**Work to complete**
Set down the lines of the data exactly, starting at the first and stopping after the line containing "0) (types.mkPercentage None).".

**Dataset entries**
Import model scenario.

(** The heap after the weight pass: the fee, then the two weights. *)
Definition weighted_heap : list big.Float :=
  [big.mkFloat 64 10; weight_of 600 1000; weight_of 400 1000].

Definition weighted_records : list LedgerEntry :=
  [ mkLedgerEntry "A" (amount 600) (types.mkPercentage (Some 1%nat));
    mkLedgerEntry "B" (amount 400) (types.mkPercentage (Some 2%nat)) ].

Definition weights : gmap string big.Float :=
  <["B" := weight_of 400 1000]> (<["A" := weight_of 600 1000]> ∅).

Definition delegators : list BlockReward :=
  [ mkBlockReward "A" (types.mkAmount None) Delegator;
    mkBlockReward "B" (types.mkAmount None) Delegator ].

Definition validator : BlockReward :=
  mkBlockReward "V" (types.mkAmount None) Validator.

(** A delegator reward whose owner is in no record, and a record whose
    weight was never set. *)
Definition stranger : BlockReward :=
  mkBlockReward "C" (types.mkAmount None) Delegator.

Definition unweighted : LedgerEntry :=
  mkLedgerEntry "C" (amount 0) (types.mkPercentage None).

(** A store whose fee lookup fails, and one whose lookup of the first block
    finds nothing and says so with no error. *)
Definition failing_fee : store.Store :=
  store.mkStore (fun _ _ => ([], Some (errors.New "connection lost")))
    (store.FindLedger db) (store.LedgerRecords db) (store.FirstBlockOfEpoch db)
    (store.ImportRefused db).
(** C8, as stated, fails in binary64.  The column [a, -a, -a, -a] with
    [a = 1.5 * 2^1023] is finite, its exact mean [-a / 2] is the
    descriptor's [mean], and its range [max - min] overflows to infinity,
    which is not zero.  [normalize] then computes [(a - mean) / range] as
    infinity over infinity: the column it leaves starts with NaN, its mean
    is NaN, and NaN is within no tolerance of 0. *)
Lemma normalize_overflow_not_centred :
  Forall (fun x => PrimFloat.is_finite x = true) Sample.overflow_matrix
  /\ average (H := Exact.double)
       (map (fun x => Exact.value (Prim2SF x)) Sample.overflow_matrix)
     = Exact.value (Prim2SF (-0x1.8p1022)%float)
  /\ deqb (Double := Sample.arith)
       (dsub (Double := Sample.arith) 0x1.8p1023%float (-0x1.8p1023)%float)
       (lit (Double := Sample.arith) 0) = false
  /\ normalize (H := Sample.arith) Sample.overflow_descriptors
       Sample.overflow_matrix 4
     = Done (Sample.overflow_descriptors, [nan; -0; -0; -0]%float)
  /\ average (H := Sample.arith)
       (column (H := Sample.arith) [nan; -0; -0; -0]%float 1 4 0) = nan
  /\ forall tol : float, PrimFloat.leb (PrimFloat.abs nan) tol = false.
Proof.
  split; [repeat constructor|].
  split.
  { unfold average, Sample.overflow_matrix.
    cbn [map fold_left length dadd ddiv lit Exact.double].
    change (Prim2SF 0x1.8p1023) with (S754_finite false 6755399441055744 971).
    change (Prim2SF (-0x1.8p1023)) with (S754_finite true 6755399441055744 971).
    change (Prim2SF (-0x1.8p1022)) with (S754_finite true 6755399441055744 970).
    cbn [Exact.value]. change (Z.of_nat 4) with 4.
    change 971 with (1 + 970).
    rewrite powerRZ_add by lra. change (powerRZ 2 1) with (2 * 1)%R.
    set (P := powerRZ 2 970). lra. }
  split; [vm_compute; reflexivity|].
  split; [vm_compute; reflexivity|].
  split; [vm_compute; reflexivity|].
  intros tol. rewrite leb_spec.
  change (Prim2SF (abs nan)) with S754_nan. reflexivity.
Qed.

(** ** The theorems at the sample data *)

#[local] Existing Instance Sample.arith.

Ltac by_computation :=
  first [ reflexivity
        | unfold UInt.modulus; lia
        | vm_compute; first [reflexivity | intro; discriminate | lia] ].

Lemma sample_start_well_formed : well_formed 1 Sample.start.
Proof. constructor; by_computation. Defined.

Lemma sample_dataset_ok :
  dataset_ok (D := float) 4 Sample.matrix Sample.labels Sample.descriptors.
Proof. constructor; by_computation. Defined.

Lemma sample_labels_binary : binary_labels Sample.labels.
Proof.
  unfold binary_labels, Sample.labels.
  repeat (constructor; [first [left; reflexivity | right; reflexivity]|]).
  constructor.
Defined.

Lemma iteration_accumulates_witness :
  well_formed 1 Sample.start /\ binary_labels (classIndexBuff Sample.start)
  /\ exists st',
       iteration 1 Sample.start = Done st'
       /\ (costSumPre st', batchArr st')
          = fold_left (row_step (weights (node Sample.start)))
              (zip (rows 4 1 (featureBuff Sample.start))
                 (classIndexBuff Sample.start))
              (lit 0, repeat (lit 0) 1).
Proof.
  split; [exact sample_start_well_formed|].
  split; [exact sample_labels_binary|].
  exact (proj2 (iteration_accumulates 1 Sample.start
                  sample_start_well_formed sample_labels_binary)).
Defined.

Lemma stopping_rule_witness :
  iteration 1 Sample.start = Done Sample.first_pass
  /\ deltaCostSum Sample.first_pass
     = dsub (costSumPre Sample.start)
         (costSumPre Sample.first_pass)
  /\ iter Sample.first_pass = 1
  /\ gradient_descent 1 1 Sample.start = OutOfFuel.
Proof.
  assert (Hrun : iteration 1 Sample.start
                 = Done Sample.first_pass) by (vm_compute; reflexivity).
  destruct (stopping_rule 1 0 Sample.start
              Sample.first_pass Hrun) as (_ & Hd & Hi & _ & Hloop & _).
  split; [exact Hrun|]. split; [exact Hd|]. split; [exact Hi|].
  rewrite Hloop. reflexivity.
Defined.

Lemma normalize_in_place_witness :
  exists fb',
    normalize Sample.descriptors Sample.matrix 4
    = Done (Sample.descriptors, fb')
    /\ length fb' = 4%nat.
Proof.
  destruct (normalize_in_place Sample.descriptors
              Sample.matrix 4) as (fb' & Hrun & Hlen & _); try by_computation.
  exists fb'. split; [exact Hrun | exact Hlen].
Defined.

Lemma activate_sigmoid_witness :
  exists bias linear : float,
    [2; 0]%float !! 1%nat = Some bias
    /\ linear = fold_left (fun acc wx => (acc + wx.1 * wx.2)%float)
                  (zip [2; 0]%float [20%float]) bias
    /\ activate (mkNode 1 [2; 0]%float None None)
         [20%float] 0
       = Done (1 / (1 + dexp (- linear)),
               set_output (set_inputs (mkNode 1 [2; 0]%float None None) 0)
                 (1 / (1 + dexp (- linear))))%float.
Proof.
  exact (proj1 (activate_sigmoid
                 (mkNode 1 [2; 0]%float None None) [20%float] 0
                 ltac:(by_computation) ltac:(by_computation)
                 ltac:(by_computation) ltac:(by_computation))).
Defined.

Lemma weight_update_spares_bias_witness :
  exists st',
    iteration 1 Sample.start = Done st'
    /\ length (batchArr st') = 1%nat
    /\ weights (node st') !! 1%nat = weights (node Sample.start) !! 1%nat.
Proof.
  destruct (weight_update_spares_bias 1 Sample.start
              sample_start_well_formed)
    as (st' & Hrun & Hlen & _ & _ & Hbias & _).
  exists st'. split; [exact Hrun|]. split; [exact Hlen | exact Hbias].
Defined.

Lemma training_terminates_witness :
  exists (st : State float) (n : nat),
    main 200 Sample.junk 4 Sample.matrix Sample.labels
      Sample.descriptors = Done st
    /\ (2 <= n <= 200)%nat /\ iter st = Z.of_nat n /\ continue st = false.
Proof.
  destruct (training_terminates 200 Sample.junk 4
              Sample.matrix Sample.labels Sample.descriptors
              sample_dataset_ok (le_n 200))
    as (fb' & st & n & _ & Hmain & Hn & Hi & _ & Hstop & _).
  exists st, n. auto.
Defined.

Lemma initNode_weights_witness :
  0 <= 2 < UInt.modulus - 1
  /\ weights (initNode 2)
     = repeat 0x1.1010101010101p-1007%float 3.
Proof.
  split; [by_computation|].
  destruct (initNode_weights 2 ltac:(by_computation)) as (_ & Hgen & _).
  destruct (Hgen float Sample.arith) as (_ & Hw & _).
  rewrite Hw. reflexivity.
Defined.

Lemma training_preserves_data_witness :
  exists s1 : State float,
    iteration 1 Sample.start = Done s1
    /\ featureBuff s1 = Sample.centred
    /\ classIndexBuff s1 = Sample.labels.
Proof.
  destruct (proj1 (training_preserves_data 1 Sample.start
                     sample_start_well_formed))
    as (s1 & Hrun & Hfb & Hlab & _).
  exists s1. split; [exact Hrun|]. split; [exact Hfb | exact Hlab].
Defined.

Lemma two_iterations_at_least_witness :
  exists st : State float,
    main 200 Sample.junk 4 Sample.matrix Sample.labels
      Sample.descriptors = Done st
    /\ 2 <= iter st.
Proof.
  destruct (two_iterations_at_least 200 Sample.junk 4
              Sample.matrix Sample.labels Sample.descriptors
              sample_dataset_ok (le_n 200))
    as (fb' & s1 & s2 & st & n & _ & _ & _ & _ & _ & _ & _ & Hmain & Hi & _).
  exists st. split; [exact Hmain | exact Hi].
Defined.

**Answer**
Import model scenario.

(** The heap after the weight pass: the fee, then the two weights. *)
Definition weighted_heap : list big.Float :=
  [big.mkFloat 64 10; weight_of 600 1000; weight_of 400 1000].

Definition weighted_records : list LedgerEntry :=
  [ mkLedgerEntry "A" (amount 600) (types.mkPercentage (Some 1%nat));
    mkLedgerEntry "B" (amount 400) (types.mkPercentage (Some 2%nat)) ].

Definition weights : gmap string big.Float :=
  <["B" := weight_of 400 1000]> (<["A" := weight_of 600 1000]> ∅).

Definition delegators : list BlockReward :=
  [ mkBlockReward "A" (types.mkAmount None) Delegator;
    mkBlockReward "B" (types.mkAmount None) Delegator ].

Definition validator : BlockReward :=
  mkBlockReward "V" (types.mkAmount None) Validator.

(** A delegator reward whose owner is in no record, and a record whose
    weight was never set. *)
Definition stranger : BlockReward :=
  mkBlockReward "C" (types.mkAmount None) Delegator.

Definition unweighted : LedgerEntry :=
  mkLedgerEntry "C" (amount 0) (types.mkPercentage None).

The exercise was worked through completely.